* _BRIEF_:
Within the listing below, the lines to output run from the one containing "- destruct (find_child" through the one containing "intros Hext. revert"; copy them exactly and nothing else.

* _DATA LISTING_:
--- START ---

Lemma last_with_key_spec (key : str) (paths : list str) :
  match last_with_key U key paths with
  | Some q => In q paths /\ normalize_name U q = key
  | None => forall p, In p paths -> normalize_name U p <> key
  end.
Proof.
  induction paths as [|p paths IH]; simpl; [intros p []|].
  destruct (last_with_key U key paths) as [q|].
  - destruct IH as [Hin Hk]. split; [right; exact Hin | exact Hk].
  - case_bool_decide as Hk.
    + split; [left; reflexivity | exact Hk].
    + intros p' [<- | Hin]; [exact Hk | apply IH, Hin].
Qed.

Lemma record_all_twice (paths : list str) (kf : cache) :
  record_all U paths (record_all U paths kf) = record_all U paths kf.
Proof.
  apply map_eq. intros key. rewrite !record_all_lookup_last.
  destruct (last_with_key U key paths); reflexivity.
Qed.

End RecordMore.

(** ** The walk, with or without creation *)

Section WalkSpec.

Variable U : UnicodeData.
Variable create : bool.

Lemma descend_valid (t : Folder) (folder : handle) (parts : list str) (node : handle) :
  is_Some (subfolder t folder) ->
  descend t folder parts = Some node -> is_Some (subfolder t node).
Proof.
  revert folder; induction parts as [|part rest IH]; intros folder Hv; simpl.
  - intros [= <-]. exact Hv.
  - destruct (find_child t folder part) as [i|] eqn:Hf; [|discriminate].
    apply IH. exact (find_child_valid _ _ _ _ Hv Hf).
Qed.

Lemma descend_extends (t t' : Folder) (folder : handle) (parts : list str)
    (node : handle) :
  extends t t' ->
  descend t folder parts = Some node -> descend t' folder parts = Some node.
Proof.
  intros Hext. revert folder; induction parts as [|part rest IH]; intros folder;
    simpl; [trivial|].
  destruct (find_child t folder part) as [i|] eqn:Hf; [|discriminate].
  rewrite (find_child_extends _ _ _ _ _ Hext Hf). apply IH.
Qed.

(** The folder a plain walk reaches bears the name of the last part. *)
Lemma descend_name (t : Folder) (folder : handle) (parts : list str) (node : handle) :
  parts <> [] ->
  descend t folder parts = Some node ->
  exists f, subfolder t node = Some f /\ last parts = Some (Name f).
Proof.
  revert folder; induction parts as [|part rest IH]; intros folder Hne;
    [congruence|]. simpl.
  destruct (find_child t folder part) as [i|] eqn:Hf; [|discriminate].
  destruct rest as [|part2 rest].
  - simpl. intros [= <-]. rewrite find_child_names in Hf.
    apply index_of_lookup in Hf. rewrite children_names_lookup in Hf.
    destruct (subfolder t (folder ++ [i])) as [f|]; [|discriminate].
    exists f. split; [reflexivity|]. simpl in Hf. congruence.
  - intros Hd. destruct (IH (folder ++ [i])) as (f & Hsub & Hlast);
      [discriminate | exact Hd|].
    exists f. split; [exact Hsub | exact Hlast].
Qed.

Lemma no_twins_enter (tree : Folder) (folder : handle) (part : str)
    (tree1 : Folder) (sub : handle) :
  is_Some (subfolder tree folder) ->
  enter create tree folder part = Some (tree1, sub) ->
  no_twins tree -> no_twins tree1.
Proof.
  intros Hv Henter Htw.
  destruct (enter_spec create tree folder part tree1 sub Hv Henter)
    as (i & -> & _ & _ & _ & Hnew).
  destruct (find_child tree folder part) as [j|] eqn:Hf.
  - unfold enter in Henter. rewrite Hf in Henter. injection Henter as <- _.
    exact Htw.
  - destruct (Hnew eq_refl) as (_ & Hat & Hsub & Hother). intros q.
    destruct (decide (q = folder)) as [->|Hq1].
    + rewrite Hat. apply NoDup_app. split; [apply Htw|].
      split; [|apply NoDup_singleton].
      intros x Hx Hx'. apply list_elem_of_singleton in Hx'. subst x.
      rewrite find_child_names in Hf. apply index_of_None in Hf.
      apply Hf. apply list_elem_of_In. exact Hx.
    + destruct (decide (q = folder ++ [i])) as [->|Hq2].
      * rewrite Hsub. apply NoDup_nil. exact I.
      * rewrite (Hother q Hq1 Hq2). apply Htw.
Qed.

(** What a walk does, whatever the switch says. *)
Lemma walk_spec (parts : list str) (tree : Folder) (kf : cache)
    (folder : handle) (rp : str) :
  is_Some (subfolder tree folder) ->
  extends tree (walk_tree (walk U create parts tree kf folder rp))
  /\ Name (walk_tree (walk U create parts tree kf folder rp)) = Name tree
  /\ (no_twins tree -> no_twins (walk_tree (walk U create parts tree kf folder rp)))
  /\ match walk U create parts tree kf folder rp with
     | Finished tree' kf' node rp' =>
         descend tree' folder parts = Some node
         /\ kf' = record_all U (cumulative_paths rp parts) kf
         /\ (create = false -> tree' = tree)
     | Abandoned tree' kf' =>
         create = false /\ tree' = tree /\ descend tree folder parts = None
     end.
Proof.
  revert tree kf folder rp; induction parts as [|part rest IH];
    intros tree kf folder rp Hv; simpl.
  - split; [apply extends_refl|]. split; [reflexivity|]. split; [trivial|].
    split; [reflexivity|]. split; [reflexivity | trivial].
  - destruct (enter create tree folder part) as [[tree1 sub]|] eqn:Henter.
    + destruct (enter_spec create tree folder part tree1 sub Hv Henter)
        as (i & -> & Hext1 & Hname1 & Hf1 & Hnew).
      assert (Hv1 : is_Some (subfolder tree1 (folder ++ [i]))).
      { apply (find_child_valid _ _ part); [|exact Hf1].
        exact (extends_valid _ _ _ Hext1 Hv). }
      specialize (IH tree1 (<[normalize_name U (rp ++ SLASH :: part) := rp ++ SLASH :: part]> kf)
                    (folder ++ [i]) (rp ++ SLASH :: part) Hv1).
      destruct IH as (Hext & Hname & Htw & Hres).
      split; [exact (extends_trans _ _ _ Hext1 Hext)|].
      split; [congruence|].
      split; [intros H; apply Htw; exact (no_twins_enter _ _ _ _ _ Hv Henter H)|].
      assert (Hsame : create = false -> tree1 = tree).
      { intros Hc. unfold enter in Henter. rewrite Hc in Henter.
        destruct (find_child tree folder part); [|discriminate].
        injection Henter as <- _. reflexivity. }
      destruct (walk U create rest tree1 _ (folder ++ [i]) (rp ++ SLASH :: part))
        as [tree' kf' node rp'|tree' kf']; simpl in *.
      * destruct Hres as (Hd & Hkf & Htree). split.
        -- rewrite (find_child_extends _ _ _ _ _ Hext Hf1). exact Hd.
        -- split; [exact Hkf|]. intros Hc. rewrite (Htree Hc). exact (Hsame Hc).
      * destruct Hres as (Hc & -> & Hd). specialize (Hsame Hc). subst tree1.
        split; [exact Hc|]. split; [reflexivity|].
        rewrite Hf1. exact Hd.
    + simpl. split; [apply extends_refl|]. split; [reflexivity|].
      split; [trivial|]. unfold enter in Henter.
      destruct (find_child tree folder part); [discriminate|].
      destruct create; [discriminate|]. repeat split; reflexivity.
Qed.

(** With creation allowed a walk is never given up. *)
Lemma walk_finishes (parts : list str) (tree : Folder) (kf : cache)
    (folder : handle) (rp : str) :
  is_Some (subfolder tree folder) ->
  create = true \/ is_Some (descend tree folder parts) ->
  exists tree' kf' node rp',
    walk U create parts tree kf folder rp = Finished tree' kf' node rp'.
Proof.
  intros Hv Hor. pose proof (walk_spec parts tree kf folder rp Hv) as (_ & _ & _ & H).
  destruct (walk U create parts tree kf folder rp) as [tree' kf' node rp'|tree' kf'];
    [eauto|].
  destruct H as (Hc & _ & Hd). destruct Hor as [Ht | [x Hx]]; congruence.
Qed.

End WalkSpec.

(** ** Checking a tree by computation *)

Lemma children_names_child (name : str) (fs : list Folder) (i : nat) (h : handle)
    (child : Folder) :
  fs !! i = Some child ->
  children_names (MkFolder name fs) (i :: h) = children_names child h.
Proof. intros H. rewrite children_names_cons. simpl. rewrite H. reflexivity. Qed.

Lemma children_names_outside (name : str) (fs : list Folder) (i : nat) (h : handle) :
  fs !! i = None -> children_names (MkFolder name fs) (i :: h) = [].
Proof. intros H. rewrite children_names_cons. simpl. rewrite H. reflexivity. Qed.

Lemma no_twins_b_sound (tree : Folder) : no_twins_b tree = true -> no_twins tree.
Proof.
  induction tree as [name fs IH] using Folder_rect'. simpl.
  intros H. apply andb_prop in H as [Hroot Hall]. apply bool_decide_eq_true in Hroot.
  assert (Hsub : forall i child, fs !! i = Some child -> no_twins child).
  { clear Hroot. induction IH as [|f fs Hf _ IHfs]; intros i child Hi;
      [discriminate|].
    apply andb_prop in Hall as [H1 H2]. destruct i as [|i]; simpl in Hi.
    - injection Hi as <-. exact (Hf H1).
    - exact (IHfs H2 i child Hi). }
  intros [|i h]; [exact Hroot|].
  destruct (fs !! i) as [child|] eqn:Hi.
  - rewrite (children_names_child _ _ _ _ _ Hi). exact (Hsub i child Hi h).
  - rewrite (children_names_outside _ _ _ _ Hi). apply NoDup_nil. exact I.
Qed.

Lemma slash_free_b_sound (tree : Folder) : slash_free_b tree = true -> slash_free tree.
Proof.
  induction tree as [name fs IH] using Folder_rect'. simpl. intros Hall.
  assert (Hsub : Forall (fun f => ~ In SLASH (Name f)) fs
                 /\ forall i child, fs !! i = Some child -> slash_free child).
  { induction IH as [|f fs Hf _ IHfs]; [split; [constructor | discriminate]|].
    apply andb_prop in Hall as [H1 H3]. apply andb_prop in H1 as [H1 H2].
    destruct (IHfs H3) as [Hnames Hkids]. split.
    - constructor; [|exact Hnames]. intros Hin.
      apply negb_true_iff in H1.
      assert (existsb (N.eqb SLASH) (Name f) = true); [|congruence].
      apply existsb_exists. exists SLASH. split; [exact Hin | apply N.eqb_refl].
    - intros [|i] child Hi; simpl in Hi.
      + injection Hi as <-. exact (Hf H2).
      + exact (Hkids i child Hi). }
  destruct Hsub as [Hnames Hkids]. intros [|i h].
  - unfold children_names. simpl. apply Forall_fmap. exact Hnames.
  - destruct (fs !! i) as [child|] eqn:Hi.
    + rewrite (children_names_child _ _ _ _ _ Hi). exact (Hkids i child Hi h).
    + rewrite (children_names_outside _ _ _ _ Hi). constructor.
Qed.

(** ** What the resolver does to the tree and to the cache *)

Section ResolverMore.

Variable U : UnicodeData.
Variable create : bool.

--- END ---

* _ANSWER TO THE PROBLEM_:
  - destruct (find_child t folder part) as [i|] eqn:Hf; [|discriminate].
    apply IH. exact (find_child_valid _ _ _ _ Hv Hf).
Qed.

Lemma descend_extends (t t' : Folder) (folder : handle) (parts : list str)
    (node : handle) :
  extends t t' ->
  descend t folder parts = Some node -> descend t' folder parts = Some node.
Proof.
  intros Hext. revert folder; induction parts as [|part rest IH]; intros folder;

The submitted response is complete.